National Living Wage

Debate between Philip Davies and George Howarth
Monday 18th April 2016

(9 years, 10 months ago)

Commons Chamber
Read Full debate Read Hansard Text Read Debate Ministerial Extracts
Philip Davies Portrait Philip Davies
- Hansard - -

I am engaging with the facts—these are home truths the hon. Gentleman should appreciate.

When people ask, “Do you think everybody should get a pay rise to £9, £10 or £11 an hour?”, everyone of course says yes. I think it was Norman Tebbit who said that if we ask people, “Would you like a Rolls-Royce?” they will all say yes, but if we say, “You’ll have to live in a tent for the rest of your life to pay for it,” the answer will be no.
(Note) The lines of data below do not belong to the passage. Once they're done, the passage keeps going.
(* ===== verification/UvValidator.v ===== *)
(** * x/uvalidator: the universal validator set and its lifecycle

    [keeper/validator.go], the validator messages of [keeper/msg_*.go] and
    [keeper/msg_server.go], and the staking hooks of [keeper/staking_hooks.go].
    A validator moves between the states of [UV.UVStatus]; every move appends to
    its history.  Other modules react through [UValidatorHooks]. *)
From S2P Require Import Prelude GoStrings UvTypes TssTypes UxTypes RegTypes World.

Definition ErrNotFound : error := "collections: not found".

(** ** Operations *)
Section operations.
Context {E : Type} `{Bech32, SK : StakingKeeper, UH : UValidatorHooks E, UK : UtssKeeper E}.
Implicit Types ctx : Ctx.
#[local] Abbreviation M := (M (World E)).

(** The walk callback of [GetEligibleVoters]. *)
Definition eligible_voter (kv : string * UV.UniversalValidator) : res bool :=
  let '(addr, val) := kv in
  l ← deref_res (UV.LifecycleInfoOf val);
  match UV.CurrentStatus l with
  | UV.UV_STATUS_ACTIVE | UV.UV_STATUS_PENDING_JOIN =>
      match GetValidator addr with
      | None => mret false
      | Some sv =>
          if IsBonded sv then
            match GetConsAddr sv with
            | None => mret false
            | Some consAddr => mret (negb (IsTombstoned consAddr))
            end
          else mret false
      end
  | _ => mret false
  end.

Definition GetAllUniversalValidators : M (list UV.UniversalValidator) :=
  get_uv (λ s, walk_values (UniversalValidatorSet s)).

Definition has_status (status : UV.UVStatus) (kv : string * UV.UniversalValidator) : res bool :=
  l ← deref_res (UV.LifecycleInfoOf kv.2); mret (bool_decide (UV.CurrentStatus l = status)).

Definition GetValidatorsByStatus (status : UV.UVStatus) : M (list UV.UniversalValidator) :=
  s ← get_uv UniversalValidatorSet;
  vs ← lift_res (res_filter (has_status status) (walk s));
  mret vs.*2.

Definition GetEligibleVoters : M (list UV.UniversalValidator) :=
  s ← get_uv UniversalValidatorSet;
  vs ← lift_res (res_filter eligible_voter (walk s));
  mret vs.*2.
Lemma old_votes_lookup b a :
  wf b → NoDup (EligibleVoters b) → old_votes b !! a = vote_of b a.
Proof.
  intros Hwf Hnd. unfold old_votes. unfold wf in Hwf.
  rewrite foldl_insert_lookup by (rewrite fst_zip; [done|by rewrite Hwf]).
  destruct (list_find _ _) as [[i [k v]]|] eqn:Hf.
  - apply list_find_Some in Hf as (Hl & Hk & _). cbn in Hk. subst k.
    apply lookup_zip_Some in Hl as [Ha Hv]. unfold vote_of.
    by rewrite (GetVoterIndex_lookup _ _ _ Hnd Ha).
  - apply list_find_None in Hf. rewrite lookup_empty. unfold vote_of.
    destruct (GetVoterIndex b a) as [i|] eqn:Hi; [|done]. cbn.
    destruct (Votes b !! i) as [v|] eqn:Hv; [|done]. exfalso.
    apply GetVoterIndex_Some in Hi as [Hi _]. rewrite Forall_forall in Hf.
    apply (Hf (a, v)); [|done]. apply list_elem_of_lookup. exists i. by apply lookup_zip_Some.
Qed.

Lemma recomputed_wf b vs : wf (recomputed b vs).
Proof. unfold wf. cbn. by rewrite length_fmap. Qed.

Lemma vote_of_recomputed b vs a :
  wf b → NoDup (EligibleVoters b) → NoDup vs →
  vote_of (recomputed b vs) a =
  if decide (a ∈ vs) then Some (default VOTE_RESULT_NOT_YET_VOTED (vote_of b a)) else None.
Proof.
  intros Hwf Hnd Hvs. unfold vote_of at 1. case_decide as Ha.
  - apply list_elem_of_lookup in Ha as [i Hi].
    rewrite (GetVoterIndex_lookup (recomputed b vs) i a) by done. cbn.
    rewrite list_lookup_fmap, Hi. cbn. by rewrite old_votes_lookup.
  - by rewrite (proj2 (GetVoterIndex_None (recomputed b vs) a)).
Qed.

Lemma poll_of_recomputed b vs :
  wf b → NoDup (EligibleVoters b) → NoDup vs →
  poll_of (recomputed b vs) = restrict vs (poll_of b).
Proof.
  intros Hwf Hnd Hvs. unfold poll_of, restrict. cbn [electorate deadline ayes noes phase].
  assert (∀ P, P VOTE_RESULT_NOT_YET_VOTED = false →
            voters_with P (recomputed b vs) = voters_with P b ∩ list_to_set vs) as Hside.
  { intros P HP. apply set_eq. intros x. rewrite elem_of_intersection, elem_of_list_to_set.
    rewrite !elem_of_voters_with by (done || apply recomputed_wf). rewrite vote_of_recomputed by done.
    case_decide; [|naive_solver]. destruct (vote_of b x) as [v|]; cbn; naive_solver congruence. }
  by rewrite !Hside.
Qed.

Section recompute.
Context {E : Type} `{Bech32, SK : StakingKeeper, BH : BallotHooks E, !BallotHooksLaws E}.
Implicit Types (ctx : Ctx) (w : World E).

(** The addresses of the validators that may vote now. *)
Definition current_voters (w : World E) : list string :=
  match (GetEligibleVoters w).1 with Ok vs => voter_addresses vs | _ => [] end.

Lemma RecomputeBallotQuorum_run ctx id w h b :
  ballots_inv (uv w) → validators_inv h (uv w) →
  Ballots (uv w) !! id = Some b → Status b = BALLOT_STATUS_PENDING →
  let vs := current_voters w in
  let oc := Z.of_nat (length (EligibleVoters b)) in
  ∃ w', if decide (vs = []) then
    RecomputeBallotQuorum ctx id w =
      (Ok (mkRecomputeResult oc 0 (VotingThreshold b) 0 BALLOT_STATUS_EXPIRED), w') ∧
    uv w' = settle BALLOT_STATUS_EXPIRED {[ id ]} (uv w)
  else
    RecomputeBallotQuorum ctx id w =
      (Ok (mkRecomputeResult oc (Z.of_nat (length vs)) (VotingThreshold b)
             (quorum (Z.of_nat (length vs))) BALLOT_STATUS_PENDING), w') ∧
    uv w' = put_ballot (recomputed b vs) (uv w).
Proof.
  intros Hinv Hvi Hb Hst vs oc. unfold RecomputeBallotQuorum, GetBallot. mrun. rewrite Hb. mrun.
  rewrite bool_decide_eq_true_2 by done. mrun.
  subst vs. unfold current_voters. rewrite (GetEligibleVoters_run h) by done. cbn [fst]. mrun.
  set (vs := voter_addresses _).
  destruct (inv_ballot _ Hinv _ _ Hb) as (Hid & _).
  destruct (decide (vs = [])) as [Hn|Hn].
  - rewrite decide_True by (by rewrite Hn). mrun.
    destruct (MarkBallotExpired_run ctx id w) as (w' & -> & Hw'); [by eauto|]. mrun. by exists w'.
  - rewrite decide_False by (destruct vs; [done|cbn; lia]). mrun. eexists. split; [done|].
    cbn. unfold put_ballot. cbn. by rewrite Hid.
Qed.

Lemma RecomputeBallotQuorum_fails ctx id w :
  match Ballots (uv w) !! id with Some b => Status b ≠ BALLOT_STATUS_PENDING | None => True end →
  ∃ m, RecomputeBallotQuorum ctx id w = (Err m, w).
Proof.
  intros Hb. unfold RecomputeBallotQuorum, GetBallot. mrun.
  destruct (_ !! id) as [b|]; mrun; [|by eauto]. rewrite bool_decide_eq_false_2 by done. mrun. eauto.
Qed.

Lemma current_voters_NoDup h w : validators_inv h (uv w) → NoDup (current_voters w).
Proof.
  intros Hvi. unfold current_voters. destruct (GetEligibleVoters w).1 eqn:Hg; [|constructor..].
  by eapply voter_addresses_NoDup.
Qed.
Lemma tokens_set_sound k v s : index_sound s → index_sound (tokens_set k v s).
Proof.
  intros Hs r k'. rewrite tokens_set_index, tokens_set_rows. intros [[-> ->]|[Hin Hne]].
  - by rewrite lookup_insert_eq.
  - destruct (decide (k = k')) as [<-|Hk]; [|rewrite lookup_insert_ne by done; auto].
    exfalso. apply Hne; [done|]. by rewrite (Hs _ _ Hin).
Qed.
Lemma tokens_set_complete k v s : index_complete s → index_complete (tokens_set k v s).
Proof.
  intros Hc k' v'. rewrite tokens_set_index, tokens_set_rows, lookup_insert_Some.
  intros [[-> ->]|[Hne Hv]]; [by left|right]. split; [by apply Hc|]. by intros ->.
Qed.
Lemma tokens_remove_sound k s : index_sound s → index_sound (tokens_remove k s).
Proof.
  intros Hs r k'. rewrite tokens_remove_index, tokens_remove_rows. intros [Hin Hne]. pose proof (Hs _ _ Hin) as Hr.
  rewrite lookup_delete_ne; [done|]. intros <-. by destruct (Hne eq_refl).
Qed.
Lemma tokens_remove_complete k s : index_complete s → index_complete (tokens_remove k s).
Proof.
  intros Hc k' v'. rewrite tokens_remove_index, tokens_remove_rows, lookup_delete_Some. intros [Hne Hv].
  split; [by apply Hc|]. by intros ->.
Qed.
Lemma tokens_set_inv v s :
  reg_inv s → reg_inv (tokens_set (GetTokenConfigsStorageKey (TokChain v) (TokAddress v)) v s).
Proof.
  intros (Hs & Hc & Hk). split_and!; [by apply tokens_set_sound|by apply tokens_set_complete|].
  intros k' v'. rewrite tokens_set_rows, lookup_insert_Some. intros [[<- <-]|[_ Hv]]; [done|by apply Hk].
Qed.
Lemma tokens_remove_inv k s : reg_inv s → reg_inv (tokens_remove k s).
Proof.
  intros (Hs & Hc & Hk). split_and!; [by apply tokens_remove_sound|by apply tokens_remove_complete|].
  intros k' v'. rewrite tokens_remove_rows, lookup_delete_Some. intros [_ Hv]. by apply Hk.
Qed.
Lemma reg_inv_same s s' :
  TokenConfigs s' = TokenConfigs s → PRC20Index s' = PRC20Index s → reg_inv s → reg_inv s'.
Proof.
  unfold reg_inv, index_sound, index_complete, keys_canonical. by intros -> ->.
Qed.
End invariant.
Definition end_migration (i : N) (m : FundMigration) t : TssState :=
  t <| FundMigrations ::= insert i m |> <| PendingMigrations ::= delete i |>.
Lemma end_migration_inv i m0 m t :
  tss_inv t → FundMigrations t !! i = Some m0 → MigId m = MigId m0 →
  MigStatus m ≠ FUND_MIGRATION_STATUS_PENDING → tss_inv (end_migration i m t).
Proof.
  intros (He & Hp & Hpr & Hk & (Hi & Hpend & Hu)) Hm0 Hid Hst. split_and!; try done. split_and!; cbn.
  - intros j m'. rewrite lookup_insert_Some. intros [[<- <-]|[_ Hl]]; [|by apply Hi].
    rewrite Hid. by apply Hi.
  - intros j k. rewrite lookup_delete_Some, (Hpend j k). split.
    + intros (Hne & -> & m' & Hm' & Hs). split; [done|]. exists m'. by rewrite lookup_insert_ne.
    + intros (-> & m' & Hm' & Hs). rewrite lookup_insert_Some in Hm'.
      destruct Hm' as [[<- <-]|[Hne Hm']]; [done|]. split; [done|]. split; [done|]. eauto.
  - intros j k m1 m2. rewrite !lookup_insert_Some. intros [[<- <-]|[_ H1']] [[<- <-]|[_ H2']] Hs1 Hs2 Hc; try done.
    by eapply Hu.
Qed.

Lemma IsChainOutboundEnabled_read c w : (IsChainOutboundEnabled (E:=E) c w).2 = w.
Proof.
  symmetry. revert w. assert (∀ w0, keeps (eq w0) (IsChainOutboundEnabled (E:=E) c)) as Hk.
  { intros w0. unfold IsChainOutboundEnabled. keep. }
  intros w. by apply Hk.
Qed.

(** What starting a migration requires and records, on every branch. *)
Definition pending_on (chain : string) t : Prop :=
  ∃ i m, FundMigrations t !! i = Some m ∧ MigStatus m = FUND_MIGRATION_STATUS_PENDING ∧ MigChain m = chain.

Lemma InitiateFundMigration_cases ctx old chain w :
  tss_inv (tss w) →
  let '(out, w') := InitiateFundMigration ctx old chain w in
  match out with
  | Ok i =>
      ∃ ok ck m, TssKeyHistory (tss w) !! old = Some ok ∧ CurrentTssKey (tss w) = Some ck ∧
        old ≠ KeyId ck ∧ (IsChainOutboundEnabled chain w).1 = Ok false ∧ ¬ pending_on chain (tss w) ∧
        MigId m = i ∧ i = peek (NextMigrationId (tss w)) ∧ MigStatus m = FUND_MIGRATION_STATUS_PENDING ∧
        MigChain m = chain ∧ OldTssPubkey m = TssPubkey ok ∧ CurrentTssPubkey m = TssPubkey ck ∧
        0 < MigGasLimit m < 2 ^ 64 ∧ tss w' = add_migration m (tss w)
  | _ => tss w' = tss w
  end.
Proof.
  intros (_ & _ & _ & _ & (_ & Hpend & _)). unfold InitiateFundMigration, next_migration_id. mrun.
  destruct (TssKeyHistory (tss w) !! old) as [ok|]; mrun; [|done].
  destruct (CurrentTssKey (tss w)) as [ck|]; mrun; [|done].
  case_bool_decide as Hold; cbn [negb]; mrun; [done|].
  pose proof (IsChainOutboundEnabled_read chain w) as Hrd.
  destruct (IsChainOutboundEnabled chain w) as [[[]|e|e] w1]; cbn [fst snd] in Hrd |- *; subst w1; mrun; [done| |done..].
  cbn [negb]. mrun. pose proof (pending_outbounds_tss chain w) as H1'.
  destruct (HasPendingOutboundsForChain chain w) as [[[]|e|e] w1]; cbn [snd] in H1'; mrun; [done| |done..].
  cbn [negb]. mrun. pose proof (no_pending_on_spec chain (walk (PendingMigrations (tss w1))).*1 w1) as Hno.
  destruct (no_pending_on _ _ w1) as [[[]|e|e] w1']; mrun; [|by subst w1'..]. destruct Hno as [-> Hno].
  pose proof (gas_price_tss ctx chain w1) as H2'.
  destruct (GetGasPriceByChain ctx chain w1) as [[gp|e|e] w2]; cbn [snd] in H2'; mrun; [|congruence..].
  pose proof (migration_gas_limit_tss ctx chain w2) as H3'.
  destruct (GetTssFundMigrationGasLimitByChain ctx chain w2) as [[gl|e|e] w3]; cbn [snd] in H3'; mrun; [|congruence..].
  destruct (gl ≫= _) as [g|] eqn:Hg; mrun; [|congruence].
  pose proof (l1_gas_fee_tss ctx chain w3) as H4'.
  destruct (GetL1GasFeeByChain ctx chain w3) as [[lf|e|e] w4]; cbn [snd] in H4'; mrun; [|congruence..].
  assert (tss w4 = tss w) as Ht by congruence. rewrite !Ht.
  exists ok, ck, {| MigId := peek (NextMigrationId (tss w)); OldKeyId := old; OldTssPubkey := TssPubkey ok;
       CurrentKeyId := KeyId ck; CurrentTssPubkey := TssPubkey ck; MigChain := chain;
       MigStatus := FUND_MIGRATION_STATUS_PENDING; InitiatedBlock := World.BlockHeight ctx;
       CompletedBlock := 0; MigTxHash := ""; MigGasPrice := fmt_d gp; MigGasLimit := g;
       MigL1GasFee := fmt_d lf |}.
  assert (0 < g < 2 ^ 64) as Hgl.
  { destruct gl as [g'|]; cbn [mbind option_bind] in Hg; [|done]. case_decide; by simplify_eq. }
  split_and!; try done; try apply Hgl; cbn [tss].
  - intros (i & m & Hm & Hs & Hc). destruct (Hno i) as (m' & Hm' & Hne).
    { rewrite H1'. apply list_elem_of_fmap. exists (i, i). split; [done|]. apply elem_of_walk, Hpend. eauto. }
    rewrite H1' in Hm'. congruence.
  - unfold add_migration. cbn. by rewrite Ht.
Qed.

(** The record a decided migration ends with. *)
Definition ended ctx (m : FundMigration) (txHash : string) (success : bool) : FundMigration :=
  m <| MigStatus := if success then FUND_MIGRATION_STATUS_COMPLETED else FUND_MIGRATION_STATUS_FAILED |>
    <| CompletedBlock := World.BlockHeight ctx |> <| MigTxHash := txHash |>.

Lemma core_addresses_tss vs t : keeps (λ w : World E, tss w = t) (core_addresses vs).
Proof. induction vs; cbn; unfold core_address; keep. Qed.
Lemma VoteOnFundMigrationBallot_tss ctx v i tx ok t :
  keeps (λ w, tss w = t) (VoteOnFundMigrationBallot ctx v i tx ok).
Proof.
  unfold VoteOnFundMigrationBallot, GetEligibleVoters. keep;
    [apply core_addresses_tss|apply VoteOnBallot_tss].
Qed.

Lemma VoteFundMigration_cases ctx v i tx ok w :
  let '(out, w') := VoteFundMigration ctx v i tx ok w in
  match out with
  | Ok _ =>
      ∃ m tx', FundMigrations (tss w) !! i = Some m ∧ MigStatus m = FUND_MIGRATION_STATUS_PENDING ∧
        CanonicalizeTxHashByNamespace (MigChain m) tx = Ok tx' ∧
        (tss w' = tss w ∨ tss w' = end_migration i (ended ctx m tx' ok) (tss w))
  | _ => w' = w
  end.
Proof.
  unfold VoteFundMigration. mrun. destruct (FundMigrations (tss w) !! i) as [m|] eqn:Hm; mrun; [|done].
  case_bool_decide as Hs; mrun; [|done].
  destruct (CanonicalizeTxHashByNamespace (MigChain m) tx) as [tx'|e|e] eqn:Htx; mrun; [|done..].
  pose proof (VoteOnFundMigrationBallot_tss ctx v i tx' ok (tss w) w eq_refl) as Ht. cbn beta in Ht.
  destruct (VoteOnFundMigrationBallot ctx v i tx' ok w) as [[[fin new]|e|e] w1]; mrun; [|done..].
  cbn [snd] in Ht. destruct fin; mrun; exists m, tx'; split_and!; try done; [right|by left].
  cbn. by rewrite Ht.
Qed.

Lemma VoteFundMigration_inv ctx v i tx ok w :
  tss_inv (tss w) → tss_inv (tss (VoteFundMigration ctx v i tx ok w).2).
Proof.
  intros Hinv. pose proof (VoteFundMigration_cases ctx v i tx ok w) as Hc.
  destruct (VoteFundMigration ctx v i tx ok w) as [[u|e|e] w']; cbn [snd]; [|by subst..].
  destruct Hc as (m & tx' & Hm & _ & _ & [-> | ->]); [done|].
  apply (end_migration_inv i m); try done. by destruct ok.
Qed.

Lemma InitiateFundMigration_inv ctx old chain w :
  tss_inv (tss w) → tss_inv (tss (InitiateFundMigration ctx old chain w).2).
Proof.
  intros Hinv. pose proof (InitiateFundMigration_cases ctx old chain w Hinv) as Hc.
  destruct (InitiateFundMigration ctx old chain w) as [[i|e|e] w']; cbn [snd]; [|by rewrite Hc..].
  destruct Hc as (ok & ck & m & _ & _ & _ & _ & Hno & Hi & -> & Hs & Hch & _ & _ & _ & ->).
  apply add_migration_inv; try done. intros j m' Hj Hs' Hc'. apply Hno. exists j, m'. by rewrite <- Hch.
Qed.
We have to realise that there are consequences to increasing the minimum wage. We all know that if we want to reduce the consumption of something—if we want less of something—we increase its cost. If the Government want fewer people smoking, one of the tools they use is to put the price up. If we want fewer people drinking, we put the price up. The same rules apply to employment: if we put up the cost of employment, we will find fewer people employed—that is just an economic fact.

George Howarth Portrait Mr George Howarth
- Hansard - - - Excerpts

I am grateful to the hon. Gentleman for giving way, but the binary choice he presents of a Rolls-Royce or a tent is not the living reality of most of our constituents.

Last year, the Big Help Project’s food bank in Knowsley helped to feed 6,000 people, 3,500 of whom were children, for three days. Does the hon. Gentleman not accept that cutting people’s wages will mean that even more people are dependent on food banks? Is that the 21st century, or is he harking back to the 19th century?

Philip Davies Portrait Philip Davies
- Hansard - -

The right hon. Gentleman should be aware that what is more likely to send people to a food bank is not having a job at all.

When the Chancellor announced the higher rate of the minimum wage, the Office for Budget Responsibility estimated that 4 million hours a week would be lost, half resulting from reduced hours for workers and half resulting from the loss of 60,000 jobs. The great thing about the OBR is that at least we are now able to understand the consequences of such a policy.

There are a lot of advantages to having a higher minimum wage. A lot of low-paid people have found themselves in higher-paid jobs, and I very much welcome that. However, Labour Members who praise the policy should at least be honest about its consequences.

Philip Davies Portrait Philip Davies
- Hansard - -

I have already given way to the right hon. Gentleman; he can have another go in his own speech later.

Labour Members have to face the consequences of the policy: the OBR has made it clear that it will result in fewer people being employed. The right hon. Member for Enfield North mentioned companies such as B&Q and Morrisons. When I worked for Asda, every employee was given a 10% discount card. I have no idea what Asda’s policy is today—it may well be the same—but it used to employ a lot of people with families, and a 10% discount card was a very valuable commodity to them. We should be wary about forcing employers to put up pay, because the inevitable consequence will be that some benefits might have to go if they want to keep the same number of people employed in their stores. These decisions have consequences, and we cannot pretend that increasing people’s pay will not have consequences.

The right hon. Lady mentioned care homes and the care sector. We need to think carefully about what the consequences will be for them. In my constituency, in Bradford, a very small proportion of the extra 2% that is being levied on council tax is being passed on to independent care homes. I thought it was designed to help them with the costs of things such as the national living wage. This high-minded policy is motherhood and apple pie. It enables people to look good and argue, “I think that, whatever people earn, they should get more, and that even when they do get more, they should get even more than that,” but an awful lot of care homes around the country could close as a consequence. Is that really what we want to happen in the UK? It would happen not because employers are mean, nasty people, but simply because they cannot afford to pay the national living wage at the rates that the councils are giving them for care home fees. That is the economic reality, whether people like it or not.

I met a number of employers recently, and they pointed out that the policy takes no account of differentials. When the pay of people at the bottom is raised to a higher rate, they are not the only ones to get a pay rise, because everyone else in the organisation will say, “Hold on a minute, I was paid £1 an hour more than they were, so if their pay’s being increased by £1 an hour, I want an extra £1 an hour as well to maintain that differential.”

Anybody who knows anything about running a business will know that, particularly for employers who run small businesses on the high street in small towns in our constituencies, there is not a never-ending pot of money to pay higher wages to everybody and to protect those differentials. Something has to give: either those differentials disappear, much to the unhappiness of the people who had them before, or fewer people will be employed, or people will be employed for fewer hours.